One factor is the effect heat has on grape skins. Skin, in wine grapes just as in humans, tends to thicken with heat and thin with age. “Skin exerts a huge influence on flavor,” Foxx explains. “The thinner the skin, the more vulnerable the grape to heat, cold, moisture—and pinot generally has a thin skin.” Last September’s “heat event,” she says, “fried the skins and it was hard to hydrate those which had approached optimal ripeness when the heat hit.”
Many grapes are simply grown in the wrong place. “Some vineyards are always shrouded in fog—that’s very challenging to any kind of fruit. Not having enough heat is almost always why fruit does not achieve its potential.”
Though reluctant to generalize, she admits that “west side vineyards can’t produce consistent cabernets.” The operative term here is “consistent,” which, if you’re in business to make money as well as wine, is very important.
“Kathryn Kennedy, inland, where it really bakes, makes fine syrah and cabernet. Ridge is another example,” she notes. “Thomas Fogarty occupies a unique microclimate, with plenty of inland heat and also enough coastal and Bay Area fog to create elegant pinot noirs.”

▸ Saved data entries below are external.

(** [handleUpdateArtifact], with the clock reading [now] as argument. *)
Definition handleUpdateArtifact (env : ArtifactEnv) (now : jsstring)
    (args : UpdateArtifactArgs) (store : gmap jsstring BrainDir)
  : gmap jsstring BrainDir * ArtifactReply :=
  let projectPath_ := projectPathOr env (update_projectPath args) in
  let brainDir := getProjectHash env projectPath_ in
  let brain := brainOf brainDir store in
  let manifest := loadManifest env brain projectPath_ in
  (* Check if artifact exists *)
  match manifest_artifacts manifest !! update_type args with
  | None => (store, DoesNotExist)
  | Some existingArtifact =>
      (* Read old content for diff *)
      let oldContent := default [] (artifactFiles brain !! update_type args) in
      let contentHash := getContentHash env (update_content args) in
      (* Check if content is the same *)
      let lastVersion := last (meta_versions existingArtifact) in
      if bool_decide (version_hash <$> lastVersion = Some contentHash)
      then (store, NoChanges)
      else
        (* Write new content *)
        let files := <[update_type args := update_content args]>
                       (artifactFiles brain) in
        (* Update manifest with version history *)
        let versions :=
          meta_versions existingArtifact
          ++ [{| version_timestamp := now; version_hash := contentHash |}] in
        let metadata :=
          {| meta_type := meta_type existingArtifact;
             meta_summary := meta_summary existingArtifact;
             meta_complexity := meta_complexity existingArtifact;
             meta_isArtifact := meta_isArtifact existingArtifact;
             meta_createdAt := meta_createdAt existingArtifact;
             meta_updatedAt := now;
             meta_versions := versions |} in
        let manifest :=
          {| manifest_projectPath := manifest_projectPath manifest;
             manifest_projectHash := manifest_projectHash manifest;
             manifest_artifacts :=
               <[update_type args := metadata]>
                 (manifest_artifacts manifest) |} in
        let diffSummary :=
          computeDiffSummary oldContent (update_content args) in
        (<[brainDir := {| manifestFile := Some manifest;
                          artifactFiles := files |}]> store,
         Updated (length versions) diffSummary)
  end.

Still, “grape growing is not a science. It is not quantifiable,” Foxx grins.
Highs and Lows
Nathan Kandler, associate winemaker at Thomas Fogarty in Woodside, is quick to point out that much depends on what you mean by “cool.” Some coastal vineyards, he says, “don’t reach high temperatures, but nonetheless have higher average temperatures than higher elevation sites.” Thomas Fogarty’s Gist Ranch estate vineyard, a 100-acre parcel almost 15 miles inland, offers proof of the difficulty of pinpointing a single defining influence on wines. The property’s 14 acres of vines are planted to grapes including cabernet sauvignon, syrah, chardonnay and pinot gris. High atop a 2,300-foot ridge, the property is affected by the Pacific Ocean. In other words, it’s inland, yet its elevation insures that it is also influenced by maritime cooling.
Matt Oetinger of Fernwood Cellars hastens to underscore the difficulty of applying any simple rule of thumb involving vineyards. “Our vineyard is located on the eastward—inland—side, but faces west,” he says.
“Really what it has to do with is proximity to the summit, because the fog comes up to the ridge and either blows over the top, or settles in to cool things off.
“You’re always battling fog-generated issues, like mildew, but also heat spikes. And within that, in a single vineyard there are notorious hot spots.”
Fernwood’s three vineyards produce radically different wines. Historic Vanumanutagi is all chardonnay, Bates Ranch produces cabernets, and the Redwood Retreat estate vines are planted to many different varietals.
“All of our vineyards are planted on west-facing slopes, but given the changes in the width of the canyon, there can be more sun in the land closer to Gilroy, or much more shade, in Vanu, where we lose the sun by early afternoon. And that keeps the acids up.”
Burgundian Journey
Oetinger offers a “broad stroke” flavor profile of the Santa Cruz Mountains AVA: “We’re a warm version of a cold growing region,” he says. “That means chardonnays with more tropical fruit flavors: pineapple and mango.”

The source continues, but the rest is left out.